Don Peppe Diana
Giuseppe Diana, (Casal di
Principe, 1958 – Casal di Principe, 19 marzo 1994), è stato sacerdote, scrittore
e scout italiano, assassinato dalla camorra per il suo impegno antimafia. Il
suo impegno civile e religioso contro la camorra ha lasciato un profondo segno nella
società campana. Si è laureato in Teologia biblica e poi in Filosofia.
E'
stato capo scout per l'Associazione Guide e Scouts
Cattolici Italiani (AGESCI).
Nel
marzo 1982 è ordinato sacerdote. Dal 1989 è parroco a Casal di Principe, suo
paese nativo, per diventare poi anche segretario del vescovo della diocesi di
Aversa. Insegna inoltre lettere e religione presso le scuole superiori della
zona.
Don
Peppino Diana cerca di aiutare la gente nei momenti resi difficili dalla
camorra, negli anni del dominio assoluto della camorra casalese, legata
principalmente al boss Francesco Schiavone, detto Sandokan.

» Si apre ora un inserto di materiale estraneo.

(** [operator==] is an equivalence on payloads: every payload equals itself,
    the order of the operands does not matter, and equality carries over a
    middle payload. *)
Theorem operator_eq_equivalence :
  (forall a : t, operator_eq a a = true)
  /\ (forall a b : t, operator_eq a b = operator_eq b a)
  /\ (forall a b c : t,
        operator_eq a b = true -> operator_eq b c = true ->
        operator_eq a c = true).
Proof.
  split; [ | split ].
  - intros a. apply operator_eq_true. repeat split.
  - intros a b. unfold operator_eq, TimeMarker.operator_eq.
    rewrite (Z.eqb_sym (id a)),
      (Z.eqb_sym (backend_buffer_creation_time_marker a)),
      (Z.eqb_sym (backend_mem_block_creation_time_marker a)),
      (Z.eqb_sym (frontend_object_creation_time_marker a)).
    reflexivity.
  - intros a b c Hab Hbc.
    apply operator_eq_true in Hab. apply operator_eq_true in Hbc.
    apply operator_eq_true.
    destruct Hab as [H1 [H2 [H3 H4]]]. destruct Hbc as [K1 [K2 [K3 K4]]].
    repeat split; congruence.
Qed.

Lemma operator_eq_equivalence_witness :
  operator_eq (with_pointers Example.seven_at_100 1 2)
              (with_pointers Example.seven_at_100 5 6) = true.
Proof.
  apply (proj2 (proj2 operator_eq_equivalence)
           (with_pointers Example.seven_at_100 1 2)
           (with_pointers Example.seven_at_100 3 4)
           (with_pointers Example.seven_at_100 5 6));
    reflexivity.
Defined.

(** [operator!=] answers [true] exactly when the ids differ or one of the
    three time markers differs; it is symmetric, and no payload differs from
    itself. *)
Theorem operator_ne_detects_a_difference :
  (forall a b : t,
      operator_ne a b = true <->
      id a <> id b
      \/ backend_buffer_creation_time_marker a
         <> backend_buffer_creation_time_marker b
      \/ backend_mem_block_creation_time_marker a
         <> backend_mem_block_creation_time_marker b
      \/ frontend_object_creation_time_marker a
         <> frontend_object_creation_time_marker b)
  /\ (forall a b : t, operator_ne a b = operator_ne b a)
  /\ (forall a : t, operator_ne a a = false).
Proof.
  split; [ | split ].
  - intros a b. unfold operator_ne, TimeMarker.operator_ne, TimeMarker.operator_eq.
    rewrite !orb_true_iff, !negb_true_iff, !Z.eqb_neq. tauto.
  - intros a b. unfold operator_ne, TimeMarker.operator_ne, TimeMarker.operator_eq.
    rewrite (Z.eqb_sym (id a)),
      (Z.eqb_sym (backend_buffer_creation_time_marker a)),
      (Z.eqb_sym (backend_mem_block_creation_time_marker a)),
      (Z.eqb_sym (frontend_object_creation_time_marker a)).
    reflexivity.
  - intros a. unfold operator_ne, TimeMarker.operator_ne, TimeMarker.operator_eq.
    rewrite !Z.eqb_refl. reflexivity.
Qed.

Lemma operator_ne_detects_a_difference_witness :
  operator_ne Example.seven_at_100 Example.seven_at_200 = true.
Proof.
  apply (proj1 operator_ne_detects_a_difference).
  right. right. right. simpl. lia.
Defined.



End PayloadOperators.

(** ** What processing one command can do *)

Section OneCommand.

Context {M : Type} {backend_buffer_manager : IVKBufferManager M}.
Variable argument_order : ArgumentOrder.
Lemma generateUniqueGrid_marks fuel rnd p exclude g p' :
  generateUniqueGrid fuel rnd p exclude = Returns (Some g, p') →
  map marked (rows g) = replicate 3 (replicate 9 false).
Proof.
  unfold generateUniqueGrid. intros Hg.
  destruct (fillColCounts fuel rnd p (replicate 9 1) 6) as [[colCounts p1]| |] eqn:Hfill;
    [|done|done].
  step_bind Hg.
  destruct (uniqueNumbers rnd p1 exclude colCounts (seq 0 9) []) as [[gn|] p2] eqn:Hu;
    [|by simplify_eq].
  by eapply distributeRows_marks.
Qed.

Lemma generateGrid_marks retries fuel rnd p g p' :
  ServerJs.generateGrid retries fuel rnd p = Returns (g, p') →
  map marked (rows g) = replicate 3 (replicate 9 false).
Proof.
  revert p. induction retries as [|retries IH]; intros p Hg;
    cbn [ServerJs.generateGrid] in Hg; [done|].
  destruct (fillColCounts fuel rnd p (replicate 9 1) 6) as [[colCounts p1]| |] eqn:Hfill;
    [|done|done].
  step_bind Hg.
  destruct (ServerJs.randomNumbers fuel rnd p1 colCounts (seq 0 9) [])
    as [[gn p2]| |] eqn:Hr; [|done|done].
  step_bind Hg.
  destruct (distributeRows 100 rnd p2 colCounts gn) as [[[g'|] p3]| |] eqn:Hd;
    step_bind Hg; [| |done|done].
  - injection Hg as <- _. by eapply distributeRows_marks.
  - by eapply IH.
Qed.

Lemma ticketLoop_marks budget fuel rnd p gs used gs' p' :
  ticketLoop budget fuel rnd p gs used = Returns (gs', p') →
  Forall (λ g, map marked (rows g) = replicate 3 (replicate 9 false)) gs →
  Forall (λ g, map marked (rows g) = replicate 3 (replicate 9 false)) gs'.
Proof.
  revert p gs used.
  induction budget as [|budget IH]; intros p gs used Hloop Hall; cbn [ticketLoop] in Hloop.
  - by injection Hloop as <- _.
  - case_decide as Hlt; [|by injection Hloop as <- _].
    destruct (generateUniqueGrid fuel rnd p used) as [[[g|] p1]| |] eqn:Hg;
      step_bind Hloop; [| |done|done].
    + apply generateUniqueGrid_marks in Hg. eapply IH; [done|].
      apply Forall_app. split; [done|]. by constructor.
    + by eapply IH.
Qed.

Lemma threeGrids_marks n retries fuel rnd p gs gs' p' :
  ServerJs.threeGrids n retries fuel rnd p gs = Returns (gs', p') →
  Forall (λ g, map marked (rows g) = replicate 3 (replicate 9 false)) gs →
  Forall (λ g, map marked (rows g) = replicate 3 (replicate 9 false)) gs'.
Proof.
  revert p gs. induction n as [|n IH]; intros p gs Ht Hall; cbn [ServerJs.threeGrids] in Ht.
  - by injection Ht as <- _.
  - destruct (ServerJs.generateGrid retries fuel rnd p) as [[g p1]| |] eqn:Hg;
      step_bind Ht; [|done|done].
    apply generateGrid_marks in Hg. eapply IH; [done|].
    apply Forall_app. split; [done|]. by constructor.
Qed.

Gli uomini del clan
controllano non solo i traffici illeciti, ma si sono anche infiltrati degli enti locali e gestiscono fette rilevanti
di economia legale, tanto da diventare "camorra imprenditrice". Alle 07:25
del 19 marzo 1994, giorno del suo onomastico, Giuseppe Diana è assassinato
nella sagrestia della chiesa di San Nicola di Bari a Casal di Principe, mentre
si accinge a celebrare la santa messa. Un killer lo affronta con una pistola. I
cinque proiettili vanno tutti a segno: due alla testa, uno al volto, uno alla
mano e uno al collo. Don Peppe Diana muore all'istante. L'omicidio, di puro
stampo camorristico, fa scalpore in tutta Italia, nonostante il tentativo della
camorra stessa di infangarne la memoria. Oggi la sua tomba ed i luoghi dove
visse sono diventati meta di pellegrinaggi grazie all'opera degli amici e delle
associazioni che ne mantengono viva la memoria ed il sacrificio e che come lui
vogliono continuare a costruire comunità alternative alla camorra.
E'
stato insignito della Medaglia d'oro al valor civile con la seguente motivazione:
«Parroco
di un paese campano, in prima linea contro il racket e lo sfruttamento degli
extracomunitari, pur consapevole di esporsi a rischi mortali, non esitava a
schierarsi nella lotta alla camorra, cadendo vittima di un proditorio agguato
mentre si accingeva ad officiare la messa. Nobile esempio dei più alti ideali
di giustizia e di solidarietà umana.»
Lo
scritto più noto di don Peppe Diana è la lettera “Per amore del mio popolo non tacerò”, un documento diffuso a Natale del 1991 in tutte
le chiese di Casal di Principe e della zona aversana insieme ai parroci della foranìa di Casal di Principe, un manifesto dell'impegno
contro il sistema criminale, di seguito un passo:
«Siamo
preoccupati. Assistiamo impotenti al dolore di tante famiglie che vedono i loro
figli finire miseramente vittime o mandanti delle organizzazioni della camorra.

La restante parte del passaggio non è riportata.